> **THE INPUT**:

(* ===== verification/HttpTcp.v ===== *)
(** * The HTTP server on a TCP connection

    [HttpServer] writes to any [Connection]; here it is a [TcpConnection] in its
    loop's thread, and the server's [OnMessage] is the connection's message callback,
    called with a pointer to the input buffer. *)

From S2P Require Import Prelude Buffer BufferSpec Channel PollerSpec EventLoop TcpConnection TcpSpec.
From S2P Require Import Lines Connection HttpContext HttpSpec HttpServer HttpServerSpec EpollPoller.
Import HttpResponse.

Section Http.
Context {P E K U : Type} `{!Poller conn_callback P} `{!PollerContract conn_callback P}.
Context `{!Eventfd E} `{!Socket K} `{!SocketLaws K}.
Abbreviation W := (world P E K U).
Context (cc wc cl : W -> result W) (hw : Z -> W -> result W).
Context (iter : gmap bytes bytes -> list (bytes * bytes)).
Context (Hiter : forall m, iter m ≡ₚ map_to_list m).

(** [tid] is the calling thread, [self] the address of the connection, [tmp] that of the
    local string of [Send(const void*, int)]. *)
#[local] Instance tcp_connection (tid self tmp : Z) : Connection W := {
  conn_Send w s := Send_data cc wc cl hw tid self tmp s w;
  conn_SendBuffer w b := Send_buffer cc wc cl hw tid self b w;
  conn_Shutdown w := Shutdown cc wc cl hw tid self w
}.

(** The message callback: the fuel is enough for the input ([ParseRequest_terminates]). *)
Definition http_message (s : HttpServer) (tid self tmp : Z) (receiveTime : Z) (w : W) : result W :=
  let input := input_buffer_ (w_conn w) in
  match OnMessage (H := tcp_connection tid self tmp) iter (S (Z.to_nat (ReadableBytes input))) s w input receiveTime with
  | None => Fault FFuel
  | Some r => '(w, input) ← r; Ok (with_conn (set_input (w_conn w) input) w)
  end.

(** Parsing a whole message, with fuel for its bytes. *)
Lemma parse_message_fuel (m : message) rest t fuel :
  good_message m -> (length (message_text m ++ rest) < fuel)%nat ->
  parse_loop fuel false HttpContext_new (message_text m ++ rest) t =
    Some (true, mkContext kGotAll (message_request m t), rest).
Proof.
  intros Hm Hf. pose proof (parse_message m rest t Hm) as Hp.
  destruct (parse_loop_terminates fuel false HttpContext_new (message_text m ++ rest) t) as [r Hr]; [by left|done|].
  rewrite Hr. apply (parse_loop_fuel _ (fuel + S (S (length (m_headers m))))) in Hr; [|lia].
  apply (parse_loop_fuel _ (fuel + S (S (length (m_headers m))))) in Hp; [|lia]. congruence.
Qed.

(** The answer, sent and followed by the shutdown. *)
Lemma OnRequest_tcp s (w : W) ch (self tmp : Z) (req : HttpRequest) :
  let r := http_callback_ s req (new true) in
  good_response r -> zlen (response_text iter r) < 2 ^ 31 -> conn_ok w ch -> TcpConnection.state_ (w_conn w) = kConnected ->
  writer_index_ (output_buffer_ (w_conn w)) + zlen (response_text iter r) <= max_size ->
  exists w' ch' kept,
    OnRequest (H := tcp_connection (thread_id_ (w_loop w)) self tmp) iter s w req = Ok w' /\ conn_ok w' ch' /\
    stream w' = stream w ++ kept /\
    (refused w (response_text iter r) /\ kept = [] \/
     ~ refused w (response_text iter r) /\ kept = response_text iter r) /\
    TcpConnection.state_ (w_conn w') = (if CloseConnection r then kDisconnecting else kConnected).
Proof using Hiter SocketLaws0.
  intros r Hg Hs Hok Hst Hmax. unfold OnRequest. cbv zeta. fold r.
  destruct (Buffer_new kInitialSize) as [b|] eqn:Eb; [|by vm_compute in Eb].
  assert (buf_wf b /\ content b = [] /\ writer_index_ b = 8) as (Hwf & Hc & Hw).
  { vm_compute in Eb. injection Eb as <-. split; [|done]. by split. }
  rewrite bind_Ok.
  destruct (response_appended r iter b Hg (Hiter _) Hwf) as (b' & -> & Hwf' & Hc');
    [done|rewrite Hw; unfold max_size; lia|].
  rewrite Hc in Hc'. cbn [app] in Hc'. rewrite bind_Ok. cbn [conn_SendBuffer conn_Shutdown tcp_connection].
  unfold Send_buffer. rewrite decide_True by done.
  assert (IsInLoopThread (thread_id_ (w_loop w)) (w_loop w) = true) as -> by (unfold IsInLoopThread; apply Z.eqb_refl).
  rewrite (read_readable b' Hwf'), bind_Ok, Hc'.
  destruct (SendInLoop_ok w ch (response_text iter r) Hok Hs Hmax) as (w1 & ch1 & kept & G1 & G2 & [S1 S2 S3 S4 S5] & G3).
  rewrite G1, !bind_Ok. cbn beta iota. destruct (CloseConnection r).
  - destruct (Shutdown_ok cc wc cl hw self w1 ch1 G2) as (w2 & F1 & F2 & F3 & F4 & _); [congruence|].
    rewrite <- S3, F1. exists w2, ch1, kept. rewrite F3. done.
  - exists w1, ch1, kept. split; [done|]. split; [done|]. split; [done|]. split; [done|congruence].
Qed.

(** One read event. *)
Lemma http_read s (w : W) ch self tmp t m d :
  let r := http_callback_ s (message_request m t) (new true) in
  good_message m -> good_response r -> zlen (response_text iter r) < 2 ^ 31 ->
  conn_ok w ch -> TcpConnection.state_ (w_conn w) = kConnected ->
  holds (input_buffer_ (w_conn w)) d ->
  writer_index_ (input_buffer_ (w_conn w)) + zlen (message_text m) <= max_size ->
  writer_index_ (output_buffer_ (w_conn w)) + zlen (response_text iter r) <= max_size ->
  forall new_data k, message_text m = d ++ new_data -> new_data <> [] ->
  sk_readv (w_sock w) (ReadFd_vec (input_buffer_ (w_conn w))) = (ReadvData new_data, k) ->
  exists w' ch' kept,
    HandleRead cc cl (http_message s (thread_id_ (w_loop w)) self tmp) (thread_id_ (w_loop w)) t w = Ok w' /\
    conn_ok w' ch' /\ stream w' = stream w ++ kept /\
    (refused (with_sock k w) (response_text iter r) /\ kept = [] \/
     ~ refused (with_sock k w) (response_text iter r) /\ kept = response_text iter r) /\
    TcpConnection.state_ (w_conn w') = (if CloseConnection r then kDisconnecting else kConnected) /\
    content (input_buffer_ (w_conn w')) = [].
Proof using Hiter SocketLaws0.
  intros r Hm Hg Hs Hok Hst (Hiwf & Hisz & Hic) Himax Hmax new_data k Em Hne Ek.
  destruct (readv_keeps (w_sock w) (ReadFd_vec (input_buffer_ (w_conn w)))) as [K1 K2]. rewrite Ek in K1, K2. simpl in K1, K2.
  unfold HandleRead. rewrite Ek. cbn [snd].
  assert (zlen (message_text m) = zlen d + zlen new_data) as El by (rewrite Em, length_app; lia).
  destruct (ReadFd_data (input_buffer_ (w_conn w)) (fun iov => fst (sk_readv (w_sock w) iov)) new_data)
    as (input & -> & [A1 A2 A3 A4 A5 A6]); [done|apply readv_bounded|lia|by rewrite Ek|].
  rewrite bind_Ok. cbn beta iota. rewrite (proj2 (Z.ltb_lt 0 (zlen new_data))).
  2: { destruct new_data; [done|simpl; lia]. }
  set (w1 := with_sock k _).
  assert (holds input (message_text m)) as Hin by (split; [done|]; split; [lia|]; by rewrite A2, Hic, Em).
  assert (conn_ok w1 ch) as Hok1.
  { destruct Hok as [C1 C2 C3 C4 C5 C6]. split; simpl; rewrite ?K2; try done. by apply (chan_ok_ext w). }
  unfold http_message. change (input_buffer_ (w_conn w1)) with input.
  assert (holds input (message_text m ++ [])) as Hin' by (by rewrite app_nil_r).
  pose proof (ParseRequest_loop_string (S (Z.to_nat (ReadableBytes input))) false HttpContext_new input _ t Hin') as Hp.
  rewrite parse_message_fuel in Hp; [|done|].
  2: { rewrite app_nil_r, (ReadableBytes_content input A1). destruct Hin as (_ & _ & ->). lia. }
  destruct Hp as (b' & Hp & (_ & _ & Hb')).
  unfold OnMessage, ParseRequest. rewrite Hp, !bind_Ok. unfold GotAll. cbn [HttpContext.state_ request_].
  rewrite bool_decide_true by done. cbn beta iota.
  destruct (OnRequest_tcp s w1 ch self tmp (message_request m t) Hg Hs Hok1 Hst Hmax)
    as (w2 & ch2 & kept & G1 & G2 & G3 & G4 & G5).
  change (thread_id_ (w_loop w1)) with (thread_id_ (w_loop w)) in G1. rewrite G1, !bind_Ok. cbn beta iota.
  eexists _, ch2, kept. split; [reflexivity|]. split.
  { destruct G2 as [C1 C2 C3 C4 C5 C6]. split; simpl; try done. by apply (chan_ok_ext w2). }
  split; [unfold stream in *; simpl in *; by rewrite G3, K1|]. split; [exact G4|]. split; [exact G5|exact Hb'].
Qed.
End Http.

(** C7: an HTTP request on a TCP connection is answered on its stream.  When a read event
    delivers a whole request to an established connection with nothing unread, the
    connection's handler parses it, runs the user's callback and succeeds; the
    stream of the connection (what the kernel has accepted, then what is pending) grows by
    exactly the text of the response, or by nothing if the peer is already gone; the
    output stays consistent with the channel whatever part the kernel took at once;
    the input is consumed, and the connection is shutting down unless the callback
    asked to keep it open. *)
Theorem http_answer_on_stream {P E K U : Type} `{!Poller conn_callback P} `{!PollerContract conn_callback P}
    `{!Eventfd E} `{!Socket K} `{!SocketLaws K} cc wc cl hw iter s (w : world P E K U) ch self tmp t m k :
  let r := http_callback_ s (message_request m t) (new true) in
  (forall h, iter h ≡ₚ map_to_list h) ->
  good_message m -> good_response r -> zlen (response_text iter r) < 2 ^ 31 ->
  conn_ok w ch -> TcpConnection.state_ (w_conn w) = kConnected ->
  holds (input_buffer_ (w_conn w)) [] ->
  writer_index_ (input_buffer_ (w_conn w)) + zlen (message_text m) <= max_size ->
  writer_index_ (output_buffer_ (w_conn w)) + zlen (response_text iter r) <= max_size ->
  sk_readv (w_sock w) (ReadFd_vec (input_buffer_ (w_conn w))) = (ReadvData (message_text m), k) ->
  exists w' ch' kept,
    HandleRead cc cl (http_message cc wc cl hw iter s (thread_id_ (w_loop w)) self tmp)
      (thread_id_ (w_loop w)) t w = Ok w' /\
    conn_ok w' ch' /\ stream w' = stream w ++ kept /\
    (refused (with_sock k w) (response_text iter r) /\ kept = [] \/
     ~ refused (with_sock k w) (response_text iter r) /\ kept = response_text iter r) /\
    TcpConnection.state_ (w_conn w') = (if CloseConnection r then kDisconnecting else kConnected) /\
    content (input_buffer_ (w_conn w')) = [].
Proof.
  intros r Hiter Hm Hg Hs Hok Hst Hin Hi Ho Ek.
  apply (http_read cc wc cl hw iter Hiter s w ch self tmp t m []) with (new_data := message_text m); try done.
  unfold message_text, request_line. intros He. apply (f_equal length) in He. rewrite !length_app in He. simpl in He. lia.
Qed.

(** The kernel takes three bytes of the answer at first. *)
Definition ex_http_sock : test_socket := mkTestSocket [] false [3; 0] (message_text ex_message).
Definition ex_after_read : test_socket := mkTestSocket [] false [3; 0] [].

Lemma http_answer_on_stream_witness :
  exists (w : ex_world) (ch : Channel conn_callback), ex_connect [3; 0] = Ok w /\
  let w0 := with_sock ex_http_sock w in
  exists w' ch' kept,
    HandleRead Ok Ok (http_message Ok Ok Ok (fun _ => Ok) map_to_list ex_server (thread_id_ (w_loop w0)) 0 0)
      (thread_id_ (w_loop w0)) 7 w0 = Ok w' /\
    conn_ok w' ch' /\ stream w' = stream w0 ++ kept /\
    (refused (with_sock ex_after_read w0) ex_answer /\ kept = [] \/
     ~ refused (with_sock ex_after_read w0) ex_answer /\ kept = ex_answer) /\
    TcpConnection.state_ (w_conn w') = kDisconnecting /\
    content (input_buffer_ (w_conn w')) = [].
Proof.
  destruct (ex_connect_ok [3; 0]) as (w & ch & Ew & Hok & Hst & _ & _ & _ & Hw). exists w, ch. split; [done|].
  intros w0.
  assert (holds (input_buffer_ (w_conn w0)) [] /\ writer_index_ (input_buffer_ (w_conn w0)) = 8 /\
    sk_readv (w_sock w0) (ReadFd_vec (input_buffer_ (w_conn w0))) = (ReadvData (message_text ex_message), ex_after_read))
    as (H1 & H2 & H3).
  { clear -Ew. vm_compute in Ew. injection Ew as <-. split; [|split; vm_compute; reflexivity].
    split; [split; vm_compute; intuition discriminate|]. by vm_compute. }
  assert (conn_ok w0 ch) as Hok0.
  { destruct Hok as [C1 C2 C3 C4 C5 C6]. split; simpl; try done; [by apply (chan_ok_ext w)|]. by rewrite Hst. }
  refine (http_answer_on_stream (P := EpollPoller (gmap Z (Z * Z))) Ok Ok Ok (fun _ => Ok) map_to_list ex_server
    w0 ch 0 0 7 ex_message ex_after_read (fun h => reflexivity _) ex_message_good _ _ Hok0 Hst H1 _ _ H3).
  - constructor; [apply not_elem_of_nil|constructor|done|done].
  - vm_compute. reflexivity.
  - rewrite H2. vm_compute. discriminate.
  - change (w_conn w0) with (w_conn w). rewrite Hw. vm_compute. discriminate.
Defined.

> **INSTRUCTIONS FOR THE TASK**: Starting with the line that contains "simpl; try done;", print every line through the end of the entries above exactly as written, both boundary lines included, and nothing else.

> **EXPECTED ANSWER**:
  { destruct Hok as [C1 C2 C3 C4 C5 C6]. split; simpl; try done; [by apply (chan_ok_ext w)|]. by rewrite Hst. }
  refine (http_answer_on_stream (P := EpollPoller (gmap Z (Z * Z))) Ok Ok Ok (fun _ => Ok) map_to_list ex_server
    w0 ch 0 0 7 ex_message ex_after_read (fun h => reflexivity _) ex_message_good _ _ Hok0 Hst H1 _ _ H3).
  - constructor; [apply not_elem_of_nil|constructor|done|done].
  - vm_compute. reflexivity.
  - rewrite H2. vm_compute. discriminate.
  - change (w_conn w0) with (w_conn w). rewrite Hw. vm_compute. discriminate.
Defined.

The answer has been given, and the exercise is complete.